- **About this task**: In the entries below, find the line with "is_root := true;" and the line with "Definition watch_desk : Drydock". Return those two lines and all lines between them, exactly.

---------- Supplied entries ----------

Lemma stopped_probes i cid now force ps w cs w' : is_empty cid = true -> List.NoDup (map pe_key ps) ->
  evaluate_probes sql_real i cid ps now force w = (Ok cs, w') ->
  Forall2 (fun p c => ck_healthy c = true <-> stopped_well i now force (w_db w) p) ps cs.
Proof.
  intros Hc. unfold evaluate_probes. revert w cs. induction ps as [|p ps IH]; intros w cs Hn; cbn [mapM map].
  - intros [= <- <-]. constructor.
  - inversion Hn as [|? ? Hp Hn']; subst.
    intros (c & w1 & E1 & (cs' & w2 & E2 & [= <- <-])%bind_ok_inv)%bind_ok_inv.
    apply stopped_probe in E1 as [Hh Hstep]; [|done]. apply IH in E2; [|done]. constructor; [exact Hh|].
    assert (forall q, In q ps -> last_result i q (w_db w1) = last_result i q (w_db w)) as Hq.
    { intros q Hq. destruct (is_due i now force (w_db w) p); [|by subst w1]. destruct Hstep as (row & -> & Hr).
      apply (records_other i p); [done|]. intros E. apply Hp. rewrite E. by apply in_map. }
    clear -E2 Hq. induction E2 as [|q d qs ds Hd _ IH2]; [constructor|]. constructor; [|apply IH2; intros; apply Hq; by right].
    rewrite Hd. unfold stopped_well, probe_well. rewrite (Hq q) by (by left).
    by rewrite (is_due_db i now force (w_db w) (w_db w1) q) by (apply Hq; by left).
Qed.

End Facts.

(** ** An evaluation *)

#[local] Instance watch_env : Env := {|
  clock := @clock demo_env; clock_ok := @clock_ok demo_env; uuid_hex := @uuid_hex demo_env;
  token_bytes := @token_bytes demo_env; token_bytes_len := @token_bytes_len demo_env; sha256 := @sha256 demo_env;
  subprocess_run _ c :=
    if existsb (String.eqb "stat") (argv c) then Ran 0 ("1627603000 12" +:+ String newline "") ""
    else if existsb (String.eqb "false") (argv c) then Ran 1 "" "no" else Ran 0 "" "";
  run_host := @run_host demo_env; which := @which demo_env; env_float_repr := @env_float_repr demo_env;
  json_loads := @json_loads demo_env; json_dumps := @json_dumps demo_env; json_dumps_indent := @json_dumps_indent demo_env;
  yaml_load := @yaml_load demo_env; yaml_dump := @yaml_dump demo_env; fs_fault := @fs_fault demo_env; audit_fault := @audit_fault demo_env;
  is_root := true; secrets_root := @secrets_root demo_env; home := @home demo_env; environ := @environ demo_env
|}.

Definition no_real (f : SpecFloat.spec_float) : string := "".
Definition hour : Z := 3600 * us_per_second.
Definition ts_of (seconds : Z) : string := isoformat (mkDatetime (738000 * us_per_day + seconds * us_per_second) true).

Definition watch_desk : Drydock :=
  mkDrydock "web" "p" "/r" "dock_web" "/w" "" "" "running" "" "" "" "" "" "" (JObj []) "" None (JObj []).

Definition watch_db (job_status : string) : db :=
  add_events [mkDeskwatch 1 "dock_web" "job_run" "crawl" (ts_of (-7200)) "failed" None;
              mkDeskwatch 2 "dock_web" "job_run" "crawl" (ts_of (-3600)) job_status (Some "exit 0");
              mkDeskwatch 3 "dock_web" "probe_result" "db" (ts_of (-60)) "ok" None;
              mkDeskwatch 4 "dock_web" "probe_result" "net" (ts_of (-7000)) "failed" None]
    (set_drydocks [new_dock_row watch_desk] empty_db).

Definition watch_world (job_status : string) : world := set_db (watch_db job_status) empty_world.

----------

- **Response below**:
  is_root := true; secrets_root := @secrets_root demo_env; home := @home demo_env; environ := @environ demo_env
|}.

Definition no_real (f : SpecFloat.spec_float) : string := "".
Definition hour : Z := 3600 * us_per_second.
Definition ts_of (seconds : Z) : string := isoformat (mkDatetime (738000 * us_per_day + seconds * us_per_second) true).

Definition watch_desk : Drydock :=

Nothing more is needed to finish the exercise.